Paris may count 500,000 trees in its parks, gardens, and along its avenues, but the city still has a ways to go before becoming an ecologically correct city. It’s only been within the past five years that recycling bins have appeared in apartment complexes.
Junk mail piles up in letter boxes unless you mail a formal letter requesting that flyers are no longer dropped in your letter box.
In spite of the city’s short term bicycle rental service, Velib, years of exhaust from diesel trucks and incineration practices still leave many apartments with a fine powder of grit. I notice this every time we return from Normandy, open up the shutters and my hands are covered with grime. Even with double glazed hermetically sealed windows, the dirt finds its way into the apartment.
Although it’s rare to find coal-burning furnaces, some still exist.

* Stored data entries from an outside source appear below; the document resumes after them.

Lemma wp_context_switch g s cpu r prev next p n :
  tracks g s -> k_this_cpu g = cpu -> k_rqs g !! cpu = Some r -> rq_lock r = true -> prev_mm r = None ->
  k_preempt g = 2 -> prev <> next -> k_tasks g !! prev = Some p -> k_tasks g !! next = Some n ->
  (is_Some (mm p) -> is_Some (active_mm p)) ->
  wp (context_switch cpu prev next) (fun c s' => c = cpu /\
    tracks (spec_drop (dropped_mm p n) (unlock_g cpu (upd_task prev (fun t => t <| on_cpu := 0 |>)
      (upd_rq cpu (fun r => r <| prev_mm := None |>)
        (ghost_mm cpu p n prev next (upd_task next (fun t => t <| on_cpu := 1 |>) g)))))) s') s.
Proof using KL.
  intros H Hcpu Hr Hl Hpm Hpre Hne Hp Hn Hmm. unfold context_switch, prepare_task_switch, prepare_task.
  apply wp_bind. do 2 apply wp_bind, wp_modify. revert H. intros H%(tracks_frame _ _ _ _ (law_rseq_preempt prev s)).
  apply (tracks_frame _ _ _ _ (law_sched_out prev next _)) in H.
  eapply wp_track_task; [exact H|by exists n|commutes|]. intros s1 H1.
  set (g1 := upd_task next _ g) in *.
  assert (k_tasks g1 !! prev = Some p) as Hp1 by (subst g1; by rewrite upd_task_lookup, decide_False).
  assert (k_tasks g1 !! next = Some (n <| on_cpu := 1 |>)) as Hn1
    by (subst g1; by rewrite upd_task_lookup, decide_True, Hn).
  destruct (tracks_task _ _ _ _ H1 Hp1) as (p1 & Hp1' & Ep). destruct (tracks_task _ _ _ _ H1 Hn1) as (n1 & Hn1' & En).
  apply wp_bind. eapply wp_task_of; [exact Hn1'|]. apply wp_bind. eapply wp_task_of; [exact Hp1'|].
  rewrite (erase_field true mm _ _ ltac:(kept_field) En), (erase_field true mm _ _ ltac:(kept_field) Ep).
  rewrite (erase_field true active_mm _ _ ltac:(kept_field) Ep).
  change (mm (n <| on_cpu := 1 |>)) with (mm n). apply wp_bind.
  apply (wp_mono _ (fun _ s' => tracks (ghost_mm cpu p n prev next g1) s')).
  { unfold ghost_mm, spec_mm. destruct (mm n) as [mn|].
    - destruct (mm p) as [mp|]; [by apply wp_ret|]. apply wp_bind.
      eapply wp_track_rq; [done|by exists r|commutes|]. intros s2 H2.
      eapply wp_track_task; [done|by exists p|commutes|done].
    - apply wp_bind. eapply wp_track_task; [done|by eexists|commutes|]. intros s2 H2.
      destruct (mm p) as [mp|].
      + destruct Hmm as [m Hm]; [eauto|]. rewrite Hm in *. apply wp_modify. rewrite (tracks_mm_count _ _ H2).
        by apply (tracks_state (fun x => x <| k_mm_count := _ |>)).
      + eapply wp_track_task; [done| |commutes|done]. apply upd_task_some. by exists p. }
  intros _ s2 H2. apply wp_bind. set (g2 := ghost_mm _ _ _ _ _ _) in *.
  assert (exists r2, k_rqs g2 !! cpu = Some r2 /\ rq_lock r2 = true /\ prev_mm r2 = dropped_mm p n
    /\ k_this_cpu g2 = cpu /\ k_preempt g2 = 2 /\ is_Some (k_tasks g2 !! prev)) as (r2 & Hr2 & Hl2 & Hm2 & Hc2 & Hpre2 & Hp2).
  { subst g2. unfold ghost_mm, spec_mm, dropped_mm.
    assert (k_rqs (upd_task prev (fun t => t <| active_mm := None |>)
      (upd_rq cpu (fun r => r <| prev_mm := active_mm p |>) g1)) !! cpu = Some (r <| prev_mm := active_mm p |>)) as Hr1.
    { change (k_rqs (upd_task ?a ?b ?c)) with (k_rqs c). rewrite upd_rq_lookup, decide_True by done.
      change (k_rqs g1) with (k_rqs g). by rewrite Hr. }
    destruct (mm n), (mm p), (active_mm p); eexists; split_and!;
      lazymatch goal with
      | |- k_rqs _ !! _ = _ => first [exact Hr1 | exact Hr]
      | |- is_Some _ => rsimpl; repeat apply upd_task_some; by exists p
      | |- _ => done
      end. }
  eapply wp_absorb_rq; [done|by exists r2|done|by intros ? []|]. intros s3 H3.
  eapply wp_mono; [apply (wp_finish_task_switch g2 s3 cpu r2 prev); done|].
  cbn beta. rewrite Hm2. done.
Qed.

(** The code's order and the specification's agree. *)
Lemma upd_rq_twice c f f' g : upd_rq c f (upd_rq c f' g) = upd_rq c (fun r => f (f' r)) g.
Proof.
  unfold upd_rq. rsimpl.
  assert (alter f c (alter f' c (k_rqs g)) = alter (fun r => f (f' r)) c (k_rqs g)) as <-; [|reflexivity].
  apply map_eq. intros d. destruct (decide (d = c)) as [->|Hne].
  - rewrite !lookup_alter_eq. by destruct (k_rqs g !! c).
  - by rewrite !lookup_alter_ne.
Qed.

Lemma upd_rq_ext c f f' g : (forall r, f r = f' r) -> upd_rq c f g = upd_rq c f' g.
Proof.
  intros Hf. unfold upd_rq. assert (alter f c (k_rqs g) = alter f' c (k_rqs g)) as ->; [|reflexivity].
  apply alter_ext. auto.
Qed.

Lemma ghost_mm_spec cpu p n prev next g :
  upd_rq cpu (fun r => r <| prev_mm := None |>) (ghost_mm cpu p n prev next g) =
  upd_rq cpu (fun r => r <| prev_mm := None |>) (spec_mm p n prev next g).
Proof.
  unfold ghost_mm, spec_mm. destruct (mm n), (mm p); try done.
  change (upd_task prev ?f (upd_rq cpu ?h g)) with (upd_rq cpu h (upd_task prev f g)).
  by rewrite upd_rq_twice.
Qed.

Lemma wp_switch_tasks g s cpu r prev next p n vol :
  tracks g s -> k_this_cpu g = cpu -> k_rqs g !! cpu = Some r -> rq_lock r = true -> prev_mm r = None ->
  k_preempt g = 2 -> prev <> next -> k_tasks g !! prev = Some p -> k_tasks g !! next = Some n ->
  (is_Some (mm p) -> is_Some (active_mm p)) ->
  wp (switch_tasks cpu prev next vol) (fun c s' => c = cpu /\
    tracks (unlock_g cpu (spec_switch vol cpu prev next p n g)) s') s.
Proof using KL.
  intros H Hcpu Hr Hl Hpm Hpre Hne Hp Hn Hmm. unfold switch_tasks.
  apply wp_bind. eapply wp_track_rq; [done|by exists r|commutes|]. intros s1 H1.
  apply wp_bind. eapply wp_track_rq; [done|apply upd_rq_some; by exists r|commutes|]. intros s2 H2.
  apply wp_bind. eapply wp_track_task; [done|by exists p| |].
  { split; [by destruct vol|by destruct vol; intros ? []]. }
  intros s3 H3. apply wp_bind. eapply wp_track_task; [done|apply upd_task_some; by exists n|commutes|]. intros s4 H4.
  match type of H4 with tracks ?x _ => set (g4 := x) in * end.
  assert (exists p4 n4, k_tasks g4 !! prev = Some p4 /\ k_tasks g4 !! next = Some n4 /\ mm p4 = mm p
    /\ active_mm p4 = active_mm p /\ mm n4 = mm n) as (p4 & n4 & Hp4 & Hn4 & E1 & E2 & E3).
  { assert (next <> prev) as Hne' by congruence. subst g4. eexists _, _. split_and!.
    - rewrite upd_task_lookup, decide_False by exact Hne. rewrite upd_task_lookup, decide_True by reflexivity.
      change (k_tasks (upd_rq _ _ _) !! prev) with (k_tasks g !! prev). rewrite Hp. reflexivity.
    - rewrite upd_task_lookup, decide_True by reflexivity. rewrite upd_task_lookup, decide_False by exact Hne'.
      change (k_tasks (upd_rq _ _ _) !! next) with (k_tasks g !! next). rewrite Hn. reflexivity.
    - by destruct vol.
    - by destruct vol.
    - reflexivity. }
  assert (exists r4, k_rqs g4 !! cpu = Some r4 /\ rq_lock r4 = true /\ prev_mm r4 = None) as (r4 & Hr4 & Hl4 & Hm4).
  { subst g4. eexists. split; [|split].
    - change (k_rqs (upd_task _ _ _) !! cpu)
        with (k_rqs (upd_rq cpu (fun r => r <| curr := next |>)
                       (upd_rq cpu (fun r => r <| nr_switches := u64 (nr_switches r + 1) |>) g)) !! cpu).
      rewrite upd_rq_lookup, decide_True by reflexivity. rewrite upd_rq_lookup, decide_True by reflexivity.
      rewrite Hr. reflexivity.
    - exact Hl.
    - exact Hpm. }
  eapply wp_mono; [apply (wp_context_switch g4 s4 cpu r4 prev next p4 n4); try done; by rewrite E1, E2|].
  cbn beta. intros c s5 [-> H5]. split; [done|].
  assert (dropped_mm p4 n4 = dropped_mm p n) as Ed by (unfold dropped_mm; by rewrite E1, E2, E3).
  assert (forall x, spec_mm p4 n4 prev next x = spec_mm p n prev next x) as Em
    by (intros; unfold spec_mm; by rewrite E1, E2, E3).
  rewrite Ed, ghost_mm_spec, Em in H5. unfold spec_switch. fold g4.
  destruct (dropped_mm p n); exact H5.
Qed.
End Parts.

(** ** Locking and unlocking around the specification *)

Definition locked_g (cpu : Z) (g : kstate) : kstate :=
  (upd_rq cpu (fun r => r <| rq_lock := true |>) g) <| k_preempt := k_preempt g + 1 |>.

Lemma upd_rq_id c f g : (forall r, k_rqs g !! c = Some r -> f r = r) -> upd_rq c f g = g.
Proof.
  intros Hf. assert (alter f c (k_rqs g) = k_rqs g) as E.
  { apply map_eq. intros d. destruct (decide (d = c)) as [->|Hne].
    - rewrite lookup_alter_eq. destruct (k_rqs g !! c) eqn:Hc; [|done]. simpl. by rewrite Hf.
    - by rewrite lookup_alter_ne. }
  unfold upd_rq. rewrite E. by destruct g.
Qed.

(** Taking and releasing the lock changes nothing else. *)
Lemma unlock_locked cpu g r :
  k_rqs g !! cpu = Some r -> rq_lock r = false ->
  (upd_rq cpu (fun r => r <| rq_lock := false |>) (locked_g cpu g))
    <| k_preempt := k_preempt (locked_g cpu g) - 1 |> = g.
Proof.
  intros Hr Hl.
  assert (upd_rq cpu (fun r => r <| rq_lock := false |>) (upd_rq cpu (fun r => r <| rq_lock := true |>) g) = g) as E.
  { rewrite upd_rq_twice. apply upd_rq_id. intros r' Hr'. rewrite Hr in Hr'. injection Hr' as <-.
    destruct r. cbn in Hl. subst. reflexivity. }
  transitivity ((upd_rq cpu (fun r => r <| rq_lock := false |>) (upd_rq cpu (fun r => r <| rq_lock := true |>) g))
    <| k_preempt := k_preempt g + 1 - 1 |>); [reflexivity|].
  rewrite E, Z.add_simpl_r. by destruct g.
Qed.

When it comes to being green, this is one case where Paris tends to be dragging its feet compared to the ‘provinces’. For example, I noticed that the village where we visit in Normandy had recycling bins installed long before our Paris apartment building. In some cases supermarkets (such as Champion and LeClerc in Normandy) simply don’t hand out plastic bags.
Meanwhile, the Monoprix in our Montparnasse neighborhood has one check out lane for people who don’t want free plastic bags. I’ve noticed that the majority of people don’t bother using the ‘plastic bag’ free line. All supermarkets I’ve visited allow customers to bring in their own shopping ‘caddies’. This is a good way to avoid using plastic.
On some issues such as water and energy, Parisians are particularly careful when they have to pay. In our building, the water is paid as part of the monthly maintenance fees.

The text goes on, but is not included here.